Micro-grant awarded to: Dr. Pankaj Jaiswal
Affiliation: Oregon State University
Website: http://icbo.cgrb.oregonstate.edu
Dr. Jaiswal (ICBO 2016 Conference Chair and Associate Professor in the Department of Botany and Plant Pathology in the College of Agricultural Sciences (CAS) at Oregon State University), hosted the 2016 joint meeting of the BioCreative and the 7th International Conference on Biological Ontologies (a special focus event in the annual ICBO series). The theme of the joint meeting was Food, Nutrition, Health and Environment for the 9 billion. The Program Chairs, Dr. Robert Hoendorf from the King Abdullah University of Science and Technology (KAUST), Saudi Arabia and Dr. Cecilia Arighi from the University of Delaware, United States, together with program committee members did an excellent job of putting together the conference agenda.
Biology, bioinformatics, and biomedical research have seen a deluge of data in recent times from digital record keeping, samples, methods, observations, imaging, sensors, genotyping, phylogenomics, phenotyping and -omics studies. While the generation of Big-Data is already successfully driving scientific research, providing the needed metadata (data annotating the BIG-data) is still a major challenge in the life sciences areas. For example, life scientists in all spheres are mining BIG-data either to make novel discoveries or to confirm existing results. However, our ability to draw the inferences needed for discovery depends on the quality of the reference and sample annotations (metadata descriptions) of data derived from assays of genotypes, molecular functions, phenotypes, pathotypes, environments, and treatments. Ontologies, a refined set of well-defined and structured controlled vocabularies, provide consistency and quality in metadata annotation. As the role of ontologies expands, Natural Language Processing (NLP) and data mining methods are being used increasingly for information extraction into the more structured and meaningful forms allowed by ontologies.
More than 160 participants (35% women) from 14 countries and ~90 cities attended this international conference, which provided a platform for fostering discussion, exchange, and innovation in research and development in the areas of biomedical ontology (including plants, agriculture, environment, and biomes, as well as human health and disease). Researchers and professionals from all spheres of biology, medicine, ecology, computer science, mathematics, text-mining, BIG-data analytics and related fields were invited to share their knowledge and experience.

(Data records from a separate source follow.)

(** The constructor calls of the script make a [Dialect]. *)
Definition news_only_Dialect (e : Event Out) : Prop :=
  match e with
  | EvNew c => c = cls_Dialect
  | _ => True
  end.

(** The tables a run printed, in order. *)
Definition printed_tables (t : list (Event Out)) : list Out :=
  flat_map (fun e => match e with
                     | EvPrint (Table h r) => [Table h r]
                     | _ => []
                     end) t.

End Script.

(** *** A small instance

    Operator names are strings; a schema is its name, its argument list,
    whether it is functional, and its aliased return names; a native
    function is a schema with tags.  The parser yields the list it is
    instantiated with, whatever the text of the files, and the groupings
    form no group. *)

Record ToySchema : Type := {
  toy_name : string;
  toy_arguments : string;
  toy_functional : bool;
  toy_aliased : list (option string)
}.

Record ToyFunction : Type := {
  toy_func : ToySchema;
  toy_tags : list string
}.

#[local] Instance ToyModel : Model := {|
  OperatorName := string;
  OperatorName_eq_dec := string_dec;
  FunctionSchema := ToySchema;
  NativeFunction := ToyFunction;
  BackendIndices := unit;
  func := toy_func;
  tags := toy_tags;
  name := toy_name;
  is_functional_fn := toy_functional;
  signature := fun s => s;
  aliased_return_names := toy_aliased
|}.

Definition ToyGen (fs : list ToyFunction) : @Gen ToyModel := {|
  load_native_yaml := fun _ _ =>
    Some {| native_functions := fs; backend_indices := tt |};
  get_grouped_native_functions := fun l => Some (map inl l);
  get_grouped_by_view_native_functions := fun l => Some (map inl l)
|}.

At the meeting, more than 90 plenary talks and 11 software demonstrations were presented in 10 plenary sessions and 14 workshops. There were also 4 keynote talks, 2 invited talks and 39 poster presentations. With generous support from our sponsors, including the International Society for Biocuration, we offered free registration to 35 individuals representing students, postdocs, minorities in the sciences, and early career researchers. The 2016 ICBO-BioCreative Conference Proceedings were published online and are freely accessible.
The conference concluded with a vote of thanks and the announcement for ICBO 2017 to be held at Newcastle University, UK.